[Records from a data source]
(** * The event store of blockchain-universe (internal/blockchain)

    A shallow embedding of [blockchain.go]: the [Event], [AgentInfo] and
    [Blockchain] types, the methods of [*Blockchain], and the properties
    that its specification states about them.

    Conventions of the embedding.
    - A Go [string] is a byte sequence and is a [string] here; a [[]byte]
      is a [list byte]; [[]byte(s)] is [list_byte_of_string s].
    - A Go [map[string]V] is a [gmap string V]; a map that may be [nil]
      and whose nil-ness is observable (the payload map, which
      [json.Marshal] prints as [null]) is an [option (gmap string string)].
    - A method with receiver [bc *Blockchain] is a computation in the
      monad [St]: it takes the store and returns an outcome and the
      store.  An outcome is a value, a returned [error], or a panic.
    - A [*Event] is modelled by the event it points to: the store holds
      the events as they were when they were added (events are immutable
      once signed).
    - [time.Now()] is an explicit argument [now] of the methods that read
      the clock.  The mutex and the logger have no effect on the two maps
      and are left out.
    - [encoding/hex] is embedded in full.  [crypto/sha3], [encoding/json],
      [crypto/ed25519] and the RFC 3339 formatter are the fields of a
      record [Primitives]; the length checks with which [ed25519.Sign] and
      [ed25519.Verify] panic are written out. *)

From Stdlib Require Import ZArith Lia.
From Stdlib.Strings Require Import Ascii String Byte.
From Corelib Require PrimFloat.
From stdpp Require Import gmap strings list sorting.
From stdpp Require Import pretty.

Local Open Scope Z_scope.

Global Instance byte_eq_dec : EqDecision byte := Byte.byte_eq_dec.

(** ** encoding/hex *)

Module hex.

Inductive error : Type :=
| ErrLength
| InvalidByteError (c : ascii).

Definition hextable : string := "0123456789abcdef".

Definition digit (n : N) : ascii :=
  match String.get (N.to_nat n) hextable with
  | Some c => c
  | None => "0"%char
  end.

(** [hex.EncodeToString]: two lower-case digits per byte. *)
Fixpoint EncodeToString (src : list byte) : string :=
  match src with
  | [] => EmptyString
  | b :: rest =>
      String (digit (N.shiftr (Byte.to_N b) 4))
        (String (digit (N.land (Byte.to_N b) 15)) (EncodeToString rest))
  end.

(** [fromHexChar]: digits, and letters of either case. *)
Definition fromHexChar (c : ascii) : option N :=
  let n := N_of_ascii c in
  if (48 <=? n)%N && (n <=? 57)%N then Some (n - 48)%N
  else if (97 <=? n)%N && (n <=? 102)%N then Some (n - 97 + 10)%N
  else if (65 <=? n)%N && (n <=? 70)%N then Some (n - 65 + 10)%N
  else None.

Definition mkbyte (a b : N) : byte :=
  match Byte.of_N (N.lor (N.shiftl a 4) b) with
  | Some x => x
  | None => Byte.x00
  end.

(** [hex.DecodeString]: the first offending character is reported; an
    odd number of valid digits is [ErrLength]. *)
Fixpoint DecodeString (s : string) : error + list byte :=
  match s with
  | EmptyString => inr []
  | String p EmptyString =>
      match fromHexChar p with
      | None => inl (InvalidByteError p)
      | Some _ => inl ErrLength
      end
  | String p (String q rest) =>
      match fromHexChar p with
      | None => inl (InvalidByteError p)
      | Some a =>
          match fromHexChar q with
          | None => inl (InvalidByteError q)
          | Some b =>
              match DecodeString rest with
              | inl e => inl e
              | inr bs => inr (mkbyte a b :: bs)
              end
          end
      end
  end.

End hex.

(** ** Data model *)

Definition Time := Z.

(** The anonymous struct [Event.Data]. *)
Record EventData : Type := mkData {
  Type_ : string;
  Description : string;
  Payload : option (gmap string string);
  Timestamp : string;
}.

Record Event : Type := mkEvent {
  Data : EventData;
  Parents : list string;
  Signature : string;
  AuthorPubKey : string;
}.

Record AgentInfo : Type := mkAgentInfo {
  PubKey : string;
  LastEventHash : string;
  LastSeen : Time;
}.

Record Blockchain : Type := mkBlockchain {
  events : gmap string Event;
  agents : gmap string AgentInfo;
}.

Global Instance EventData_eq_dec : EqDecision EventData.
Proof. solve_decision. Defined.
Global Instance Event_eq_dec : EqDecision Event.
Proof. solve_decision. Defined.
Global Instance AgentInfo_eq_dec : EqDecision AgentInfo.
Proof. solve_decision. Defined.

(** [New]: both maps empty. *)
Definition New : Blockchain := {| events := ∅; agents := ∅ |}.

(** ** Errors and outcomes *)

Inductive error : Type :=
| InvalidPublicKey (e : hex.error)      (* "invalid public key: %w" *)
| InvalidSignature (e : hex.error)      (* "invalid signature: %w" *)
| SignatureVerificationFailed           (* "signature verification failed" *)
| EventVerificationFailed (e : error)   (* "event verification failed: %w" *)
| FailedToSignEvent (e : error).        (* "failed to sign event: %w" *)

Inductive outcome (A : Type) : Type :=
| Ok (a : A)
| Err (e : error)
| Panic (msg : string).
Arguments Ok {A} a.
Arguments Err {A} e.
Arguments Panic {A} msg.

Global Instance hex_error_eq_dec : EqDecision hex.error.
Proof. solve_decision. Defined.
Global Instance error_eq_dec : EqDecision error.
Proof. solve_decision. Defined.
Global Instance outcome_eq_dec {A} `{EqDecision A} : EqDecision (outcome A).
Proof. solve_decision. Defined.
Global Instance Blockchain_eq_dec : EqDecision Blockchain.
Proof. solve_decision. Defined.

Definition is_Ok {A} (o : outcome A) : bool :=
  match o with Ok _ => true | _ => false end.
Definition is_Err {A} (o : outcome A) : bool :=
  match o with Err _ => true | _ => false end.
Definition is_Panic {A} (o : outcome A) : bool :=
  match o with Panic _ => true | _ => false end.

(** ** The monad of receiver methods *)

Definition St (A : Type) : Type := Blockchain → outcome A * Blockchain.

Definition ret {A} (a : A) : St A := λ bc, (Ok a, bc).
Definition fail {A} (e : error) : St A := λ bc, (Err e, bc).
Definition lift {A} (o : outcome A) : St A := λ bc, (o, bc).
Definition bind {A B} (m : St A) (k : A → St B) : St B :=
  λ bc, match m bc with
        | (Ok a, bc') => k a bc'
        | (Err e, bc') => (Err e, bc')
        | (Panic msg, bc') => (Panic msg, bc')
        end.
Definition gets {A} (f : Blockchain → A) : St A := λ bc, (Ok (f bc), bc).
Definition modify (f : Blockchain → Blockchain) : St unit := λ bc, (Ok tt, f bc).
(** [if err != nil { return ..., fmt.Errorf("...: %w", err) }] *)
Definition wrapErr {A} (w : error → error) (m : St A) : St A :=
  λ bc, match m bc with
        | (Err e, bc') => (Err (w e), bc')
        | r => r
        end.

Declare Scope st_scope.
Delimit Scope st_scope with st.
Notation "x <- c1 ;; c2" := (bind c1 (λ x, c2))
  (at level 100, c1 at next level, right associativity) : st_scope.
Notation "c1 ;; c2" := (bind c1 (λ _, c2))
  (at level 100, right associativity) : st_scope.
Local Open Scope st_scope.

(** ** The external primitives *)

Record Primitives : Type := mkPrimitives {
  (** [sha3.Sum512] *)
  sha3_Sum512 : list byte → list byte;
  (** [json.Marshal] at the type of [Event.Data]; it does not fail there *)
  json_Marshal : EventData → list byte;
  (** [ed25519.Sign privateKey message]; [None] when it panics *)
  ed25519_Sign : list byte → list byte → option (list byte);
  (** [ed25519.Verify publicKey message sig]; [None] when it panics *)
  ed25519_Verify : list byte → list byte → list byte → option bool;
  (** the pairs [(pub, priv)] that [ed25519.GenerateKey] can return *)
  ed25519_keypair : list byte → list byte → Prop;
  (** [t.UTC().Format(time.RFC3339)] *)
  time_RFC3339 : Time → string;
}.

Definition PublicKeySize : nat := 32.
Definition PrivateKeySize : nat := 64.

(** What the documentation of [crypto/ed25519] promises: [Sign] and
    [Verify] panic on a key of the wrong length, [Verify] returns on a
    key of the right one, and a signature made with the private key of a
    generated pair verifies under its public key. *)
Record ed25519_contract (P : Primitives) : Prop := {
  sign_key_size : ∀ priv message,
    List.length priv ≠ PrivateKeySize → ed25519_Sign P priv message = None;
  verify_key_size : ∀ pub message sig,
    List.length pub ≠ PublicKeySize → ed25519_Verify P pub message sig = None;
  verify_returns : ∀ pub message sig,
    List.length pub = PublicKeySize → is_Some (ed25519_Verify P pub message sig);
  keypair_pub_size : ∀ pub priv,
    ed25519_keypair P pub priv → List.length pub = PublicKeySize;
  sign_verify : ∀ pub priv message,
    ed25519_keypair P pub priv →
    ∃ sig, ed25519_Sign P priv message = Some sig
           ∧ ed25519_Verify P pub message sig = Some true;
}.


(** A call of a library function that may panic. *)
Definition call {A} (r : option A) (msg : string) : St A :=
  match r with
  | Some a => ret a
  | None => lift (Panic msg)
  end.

* * *

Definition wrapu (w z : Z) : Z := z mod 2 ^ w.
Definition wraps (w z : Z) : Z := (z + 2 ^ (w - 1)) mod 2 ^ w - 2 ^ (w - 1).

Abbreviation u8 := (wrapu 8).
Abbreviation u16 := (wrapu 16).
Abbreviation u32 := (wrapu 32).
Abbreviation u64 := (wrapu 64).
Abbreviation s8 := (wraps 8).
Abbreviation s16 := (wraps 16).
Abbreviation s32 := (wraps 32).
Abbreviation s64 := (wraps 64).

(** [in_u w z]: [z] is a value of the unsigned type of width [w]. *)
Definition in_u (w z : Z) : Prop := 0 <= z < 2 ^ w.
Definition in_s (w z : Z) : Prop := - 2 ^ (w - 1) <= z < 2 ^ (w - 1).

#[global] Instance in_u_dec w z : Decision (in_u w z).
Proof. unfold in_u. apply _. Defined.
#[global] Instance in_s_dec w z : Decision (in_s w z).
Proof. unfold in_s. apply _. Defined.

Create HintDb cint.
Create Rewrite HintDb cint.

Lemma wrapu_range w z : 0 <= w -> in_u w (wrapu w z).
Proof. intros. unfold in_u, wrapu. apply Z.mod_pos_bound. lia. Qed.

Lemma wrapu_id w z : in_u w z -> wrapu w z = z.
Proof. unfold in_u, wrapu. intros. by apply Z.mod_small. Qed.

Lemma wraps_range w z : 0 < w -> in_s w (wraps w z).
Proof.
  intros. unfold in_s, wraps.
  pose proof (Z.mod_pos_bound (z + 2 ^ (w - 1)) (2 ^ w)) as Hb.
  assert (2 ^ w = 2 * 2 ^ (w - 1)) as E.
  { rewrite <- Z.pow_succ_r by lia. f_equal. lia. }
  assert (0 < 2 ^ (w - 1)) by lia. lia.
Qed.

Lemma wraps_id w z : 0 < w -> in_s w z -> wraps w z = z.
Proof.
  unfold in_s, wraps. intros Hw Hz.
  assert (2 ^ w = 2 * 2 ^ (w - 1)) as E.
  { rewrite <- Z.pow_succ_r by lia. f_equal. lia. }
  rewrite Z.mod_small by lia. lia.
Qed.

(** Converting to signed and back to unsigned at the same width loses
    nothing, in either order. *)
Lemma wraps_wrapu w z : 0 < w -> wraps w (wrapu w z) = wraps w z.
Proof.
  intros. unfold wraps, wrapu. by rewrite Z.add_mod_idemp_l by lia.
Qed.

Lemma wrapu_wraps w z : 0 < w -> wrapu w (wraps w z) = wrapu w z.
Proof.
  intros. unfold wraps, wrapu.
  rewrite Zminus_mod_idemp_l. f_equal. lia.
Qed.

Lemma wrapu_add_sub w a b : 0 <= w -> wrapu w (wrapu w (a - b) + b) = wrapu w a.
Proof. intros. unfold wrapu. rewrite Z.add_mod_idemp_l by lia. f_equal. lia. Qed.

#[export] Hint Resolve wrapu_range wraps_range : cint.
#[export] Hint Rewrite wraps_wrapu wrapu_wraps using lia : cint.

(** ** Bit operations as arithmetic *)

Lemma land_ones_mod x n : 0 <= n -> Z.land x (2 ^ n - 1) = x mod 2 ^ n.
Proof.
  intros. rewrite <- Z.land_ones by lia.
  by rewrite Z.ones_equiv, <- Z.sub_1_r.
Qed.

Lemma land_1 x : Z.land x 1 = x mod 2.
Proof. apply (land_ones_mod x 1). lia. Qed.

---

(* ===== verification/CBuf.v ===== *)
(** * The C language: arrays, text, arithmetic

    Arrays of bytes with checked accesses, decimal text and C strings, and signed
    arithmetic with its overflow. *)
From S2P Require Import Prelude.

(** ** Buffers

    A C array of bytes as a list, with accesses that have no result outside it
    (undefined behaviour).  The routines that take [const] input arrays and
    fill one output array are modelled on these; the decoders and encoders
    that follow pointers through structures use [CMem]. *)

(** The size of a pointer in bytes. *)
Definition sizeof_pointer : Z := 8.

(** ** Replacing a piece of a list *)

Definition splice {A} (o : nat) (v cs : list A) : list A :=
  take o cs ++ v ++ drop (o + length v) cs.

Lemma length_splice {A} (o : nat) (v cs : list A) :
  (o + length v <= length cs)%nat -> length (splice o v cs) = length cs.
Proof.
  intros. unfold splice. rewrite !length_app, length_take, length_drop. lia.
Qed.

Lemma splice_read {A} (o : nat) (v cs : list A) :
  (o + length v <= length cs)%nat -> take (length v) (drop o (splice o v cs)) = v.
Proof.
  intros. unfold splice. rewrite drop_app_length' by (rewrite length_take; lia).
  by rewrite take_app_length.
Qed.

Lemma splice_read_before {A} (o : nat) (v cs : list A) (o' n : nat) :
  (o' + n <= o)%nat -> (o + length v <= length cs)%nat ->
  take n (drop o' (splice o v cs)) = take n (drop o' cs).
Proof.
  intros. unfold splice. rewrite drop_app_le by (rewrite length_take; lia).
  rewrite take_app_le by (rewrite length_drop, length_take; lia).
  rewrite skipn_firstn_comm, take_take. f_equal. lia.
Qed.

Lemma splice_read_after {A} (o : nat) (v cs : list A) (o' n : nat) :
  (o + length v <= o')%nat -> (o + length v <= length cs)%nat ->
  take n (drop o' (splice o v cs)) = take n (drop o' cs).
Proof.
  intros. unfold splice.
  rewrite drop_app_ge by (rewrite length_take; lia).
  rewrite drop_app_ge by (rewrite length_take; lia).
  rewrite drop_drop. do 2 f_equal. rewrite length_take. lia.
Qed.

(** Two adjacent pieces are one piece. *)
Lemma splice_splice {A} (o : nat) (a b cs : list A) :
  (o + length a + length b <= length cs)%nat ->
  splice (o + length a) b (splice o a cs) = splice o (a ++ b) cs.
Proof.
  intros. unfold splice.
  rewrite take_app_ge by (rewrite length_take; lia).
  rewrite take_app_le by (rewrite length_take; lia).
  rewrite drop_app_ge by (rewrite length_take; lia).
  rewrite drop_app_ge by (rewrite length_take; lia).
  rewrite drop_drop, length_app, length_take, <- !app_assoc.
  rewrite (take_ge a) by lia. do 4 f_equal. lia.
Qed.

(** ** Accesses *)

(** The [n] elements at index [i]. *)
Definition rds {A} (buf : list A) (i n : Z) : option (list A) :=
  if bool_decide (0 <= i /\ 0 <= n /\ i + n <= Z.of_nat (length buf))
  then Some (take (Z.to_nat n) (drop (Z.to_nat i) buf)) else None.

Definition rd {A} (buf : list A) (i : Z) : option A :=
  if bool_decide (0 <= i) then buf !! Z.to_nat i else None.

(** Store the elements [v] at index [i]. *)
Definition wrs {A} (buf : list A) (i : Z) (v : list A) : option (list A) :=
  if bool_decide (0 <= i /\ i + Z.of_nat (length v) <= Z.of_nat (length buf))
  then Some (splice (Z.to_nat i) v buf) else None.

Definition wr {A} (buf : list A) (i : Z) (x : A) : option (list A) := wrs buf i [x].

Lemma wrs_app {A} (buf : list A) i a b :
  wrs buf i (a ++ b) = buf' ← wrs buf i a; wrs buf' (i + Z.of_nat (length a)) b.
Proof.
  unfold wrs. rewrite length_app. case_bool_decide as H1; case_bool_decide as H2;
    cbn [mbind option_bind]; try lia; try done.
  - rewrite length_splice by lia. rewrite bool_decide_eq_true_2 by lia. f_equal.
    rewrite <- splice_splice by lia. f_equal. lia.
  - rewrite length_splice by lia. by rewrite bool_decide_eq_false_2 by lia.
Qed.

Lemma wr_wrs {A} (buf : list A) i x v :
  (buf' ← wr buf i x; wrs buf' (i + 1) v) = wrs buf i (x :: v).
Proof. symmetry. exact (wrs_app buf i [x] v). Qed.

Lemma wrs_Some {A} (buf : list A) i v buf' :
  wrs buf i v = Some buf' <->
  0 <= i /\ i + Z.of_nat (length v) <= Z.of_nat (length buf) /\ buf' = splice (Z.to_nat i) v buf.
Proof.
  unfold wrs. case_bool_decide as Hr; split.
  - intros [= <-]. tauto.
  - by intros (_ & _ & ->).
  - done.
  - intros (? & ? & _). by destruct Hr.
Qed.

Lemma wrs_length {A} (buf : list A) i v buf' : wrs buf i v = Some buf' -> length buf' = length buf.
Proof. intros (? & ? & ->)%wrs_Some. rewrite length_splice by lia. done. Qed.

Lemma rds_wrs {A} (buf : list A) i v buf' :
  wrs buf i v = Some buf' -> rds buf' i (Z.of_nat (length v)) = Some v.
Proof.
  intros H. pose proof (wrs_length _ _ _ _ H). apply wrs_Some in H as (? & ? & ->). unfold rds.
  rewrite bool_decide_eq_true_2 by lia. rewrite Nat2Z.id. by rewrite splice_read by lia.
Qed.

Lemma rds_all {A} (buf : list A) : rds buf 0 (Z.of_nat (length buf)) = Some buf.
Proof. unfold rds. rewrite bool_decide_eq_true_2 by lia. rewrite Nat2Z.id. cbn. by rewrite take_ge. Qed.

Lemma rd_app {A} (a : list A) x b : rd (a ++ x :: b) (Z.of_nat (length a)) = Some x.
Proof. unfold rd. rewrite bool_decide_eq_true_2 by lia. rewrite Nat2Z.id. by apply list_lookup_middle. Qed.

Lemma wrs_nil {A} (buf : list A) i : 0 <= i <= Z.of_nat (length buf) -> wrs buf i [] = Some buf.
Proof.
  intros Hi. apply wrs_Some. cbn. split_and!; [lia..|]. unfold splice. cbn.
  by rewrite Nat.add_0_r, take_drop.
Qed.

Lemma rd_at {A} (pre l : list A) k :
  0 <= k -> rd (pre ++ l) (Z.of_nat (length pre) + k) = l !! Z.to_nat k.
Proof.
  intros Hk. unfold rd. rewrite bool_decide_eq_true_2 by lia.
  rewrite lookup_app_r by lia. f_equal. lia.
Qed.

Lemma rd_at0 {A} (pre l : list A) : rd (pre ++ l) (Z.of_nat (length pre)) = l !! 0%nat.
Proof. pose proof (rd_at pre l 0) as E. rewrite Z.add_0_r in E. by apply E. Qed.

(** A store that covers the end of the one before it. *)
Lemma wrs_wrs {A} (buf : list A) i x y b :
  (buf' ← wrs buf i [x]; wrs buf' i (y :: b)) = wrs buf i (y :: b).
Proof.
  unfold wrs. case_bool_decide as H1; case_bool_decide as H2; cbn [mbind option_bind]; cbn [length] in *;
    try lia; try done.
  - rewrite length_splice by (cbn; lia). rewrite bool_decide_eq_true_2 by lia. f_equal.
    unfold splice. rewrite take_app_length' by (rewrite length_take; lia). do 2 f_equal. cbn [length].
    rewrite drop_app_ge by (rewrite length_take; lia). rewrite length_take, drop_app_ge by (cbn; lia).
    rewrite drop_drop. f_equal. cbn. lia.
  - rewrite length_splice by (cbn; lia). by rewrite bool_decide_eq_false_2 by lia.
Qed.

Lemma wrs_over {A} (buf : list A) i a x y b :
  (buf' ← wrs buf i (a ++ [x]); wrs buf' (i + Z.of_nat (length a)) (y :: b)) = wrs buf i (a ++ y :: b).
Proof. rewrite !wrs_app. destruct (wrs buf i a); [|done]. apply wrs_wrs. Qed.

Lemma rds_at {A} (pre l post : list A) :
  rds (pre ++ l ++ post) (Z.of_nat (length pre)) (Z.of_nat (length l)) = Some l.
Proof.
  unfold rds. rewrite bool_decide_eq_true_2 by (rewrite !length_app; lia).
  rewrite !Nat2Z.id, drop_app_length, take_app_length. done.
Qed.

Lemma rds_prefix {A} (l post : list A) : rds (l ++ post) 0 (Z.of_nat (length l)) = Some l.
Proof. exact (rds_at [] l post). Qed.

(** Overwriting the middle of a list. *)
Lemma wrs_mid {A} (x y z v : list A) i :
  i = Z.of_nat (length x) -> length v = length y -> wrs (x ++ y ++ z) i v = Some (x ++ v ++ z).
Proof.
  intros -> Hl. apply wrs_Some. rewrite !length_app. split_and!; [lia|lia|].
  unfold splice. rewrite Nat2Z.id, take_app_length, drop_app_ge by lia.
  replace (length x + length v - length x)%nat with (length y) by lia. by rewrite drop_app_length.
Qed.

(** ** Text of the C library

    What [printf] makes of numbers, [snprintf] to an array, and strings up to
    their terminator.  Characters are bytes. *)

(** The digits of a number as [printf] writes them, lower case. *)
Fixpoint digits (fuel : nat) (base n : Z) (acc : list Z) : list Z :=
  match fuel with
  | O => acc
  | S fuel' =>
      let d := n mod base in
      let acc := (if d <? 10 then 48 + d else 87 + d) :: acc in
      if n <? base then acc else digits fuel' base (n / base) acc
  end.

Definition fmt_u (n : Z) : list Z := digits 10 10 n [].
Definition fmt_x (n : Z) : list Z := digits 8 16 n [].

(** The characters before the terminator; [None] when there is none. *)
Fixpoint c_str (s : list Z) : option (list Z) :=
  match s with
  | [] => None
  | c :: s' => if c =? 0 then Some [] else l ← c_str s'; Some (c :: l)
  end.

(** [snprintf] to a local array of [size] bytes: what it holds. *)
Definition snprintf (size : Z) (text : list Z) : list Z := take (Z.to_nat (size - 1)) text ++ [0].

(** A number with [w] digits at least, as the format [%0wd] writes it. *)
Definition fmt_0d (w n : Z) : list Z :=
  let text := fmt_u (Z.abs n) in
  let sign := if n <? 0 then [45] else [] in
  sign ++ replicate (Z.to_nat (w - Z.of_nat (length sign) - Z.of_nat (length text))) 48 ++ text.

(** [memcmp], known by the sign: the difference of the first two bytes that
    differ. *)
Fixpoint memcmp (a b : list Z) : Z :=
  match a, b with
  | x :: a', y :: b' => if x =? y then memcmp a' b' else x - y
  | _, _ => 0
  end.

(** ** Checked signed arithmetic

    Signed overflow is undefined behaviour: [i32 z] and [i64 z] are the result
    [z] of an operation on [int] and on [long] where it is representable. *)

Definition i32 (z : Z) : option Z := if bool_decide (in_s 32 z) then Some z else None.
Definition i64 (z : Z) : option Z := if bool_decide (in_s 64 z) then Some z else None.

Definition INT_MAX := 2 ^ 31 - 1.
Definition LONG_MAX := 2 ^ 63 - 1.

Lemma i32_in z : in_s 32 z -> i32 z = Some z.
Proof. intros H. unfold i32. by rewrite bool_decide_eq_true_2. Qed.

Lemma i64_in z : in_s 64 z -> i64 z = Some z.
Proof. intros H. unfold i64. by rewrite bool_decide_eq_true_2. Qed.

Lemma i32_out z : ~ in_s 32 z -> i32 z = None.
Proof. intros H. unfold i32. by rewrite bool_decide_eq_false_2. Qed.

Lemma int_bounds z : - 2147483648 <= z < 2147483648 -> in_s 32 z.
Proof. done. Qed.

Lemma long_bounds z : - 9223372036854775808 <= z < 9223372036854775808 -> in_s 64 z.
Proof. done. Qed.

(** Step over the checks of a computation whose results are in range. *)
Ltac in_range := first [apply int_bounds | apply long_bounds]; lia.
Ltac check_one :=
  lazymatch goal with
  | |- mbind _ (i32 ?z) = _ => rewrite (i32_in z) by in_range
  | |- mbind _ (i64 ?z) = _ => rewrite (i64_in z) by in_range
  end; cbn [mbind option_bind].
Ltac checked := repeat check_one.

- Task: Write out exactly the lines above from the line with "(** * The event" through the line with "that its specification states about them.", both of them included, and leave out all other lines.

- Result of the exercise:
(** * The event store of blockchain-universe (internal/blockchain)

    A shallow embedding of [blockchain.go]: the [Event], [AgentInfo] and
    [Blockchain] types, the methods of [*Blockchain], and the properties
    that its specification states about them.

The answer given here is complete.